Look up at the clouds. What do you see? A sailboat? A seahorse? Your great-aunt Rosemary? As humans, we’re prone to seeing patterns where they don’t actually exist. This behavior is so common there’s a name for it: apophenia. But sometimes, those patterns really do exist. Cold Spring Harbor Laboratory Associate Professor Saket Navlakha specializes in finding them.

Voronoi diagrams are geometric patterns used to divide space into regions. Each region contains a given central point. For example, when dividing a town into school districts (regions), a Voronoi diagram guarantees that all students living within a district are closer to that district’s school (central point) than to any other school. “Voronoi diagrams have been used for centuries in a variety of applications ranging from city planning to network design,” Navlakha says.

Voronoi-like patterns are common in nature—giraffe stripes, for example. However, the keyword there is “like.” The difference between textbook Voronoi patterns and what we see in nature is that the latter usually lacks visible “schools.” Now, Navlakha and former graduate student Cici Zheng have found an exception in Pilea peperomioides, the Chinese money plant.
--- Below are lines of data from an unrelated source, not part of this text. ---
Definition final_prompt (user_goal barrier_text : string)
    (name theory : json) (prompt_template : string) : string :=
  "You are a warm, supportive behavior change coach." ++ nl ++ nl ++
  "User's Goal: " ++ user_goal ++ nl ++
  "User's Barrier: " ++ barrier_text ++ nl ++
  "Technique: " ++ format_value name ++
  " (based on " ++ format_value theory ++ ")" ++ nl ++ nl ++
  "Your task:" ++ nl ++
  "Create a personalized, friendly micro-intervention (2-3 sentences) using this framework:" ++ nl ++
  prompt_template ++ nl ++ nl ++
  "Requirements:" ++ nl ++
  "- Be warm and empathetic, like a supportive friend" ++ nl ++
  "- Make it personal to THEIR specific situation" ++ nl ++
  "- Be specific and actionable" ++ nl ++
  "- Keep it under 100 words" ++ nl ++
  "- Sound encouraging, not preachy" ++ nl ++ nl ++
  "Generate the intervention now:".

(** The dictionary both paths return, built key by key. *)
Definition result_dict (intervention_text : string) (technique : json)
  : result json :=
  name <- getitem technique "name" ;
  theory <- getitem technique "theory" ;
  duration <- getitem technique "duration_minutes" ;
  evidence <- getitem technique "evidence_base" ;
  component <- getitem technique "target_component" ;
  Ok (JObj [ ("intervention_text", JStr intervention_text);
             ("technique_name", name);
             ("theory", theory);
             ("duration_minutes", duration);
             ("evidence", evidence);
             ("target_component", component) ]).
Chinese money plants are perennials native to China’s Yunnan and Sichuan provinces. You may have received one as a housewarming gift from great-aunt Rosemary. Its round, flat leaves feature prominent pores called hydathodes, surrounded by looping reticulate veins that transport water and nutrients to and from the leaf. By mapping Chinese money plants’ pores and veins, Navlakha and Zheng discovered a naturally occurring Voronoi pattern.

The team then turned to world-renowned scientist Przemysław Prusinkiewicz, who has studied vein patterning for decades. Together, they worked out the “natural algorithm” used to form looping veins around central pores in Chinese money plants’ leaves.

“Just as humans have to solve problems to survive, the same goes for other organisms,” says Zheng, now a postdoc at the Allen Institute. “But unlike humans, plants cannot explicitly measure distances! Instead, they rely on local biological interactions to achieve the same Voronoi solution.”

“We think of these algorithms in nature as an explanation for how organisms will behave and as a way to try to make sense of the world,” Navlakha says. “This example is a nice merger of classical geometry, modern plant biology, and computer science.”

“It’s remarkable how mathematical yet another aspect of plant form and patterning turns out to be,” Prusinkiewicz adds. “For decades, the question of how reticulate veins form has remained open, and finally we have a plausible answer” in Chinese money plants’ Voronoi patterns.

Navlakha and Zheng hope exploring this phenomenon can help tell us how plants work out complex problems in nature. Understanding that may provide a new framework for making sense of the math underlying evolution, development, and life itself.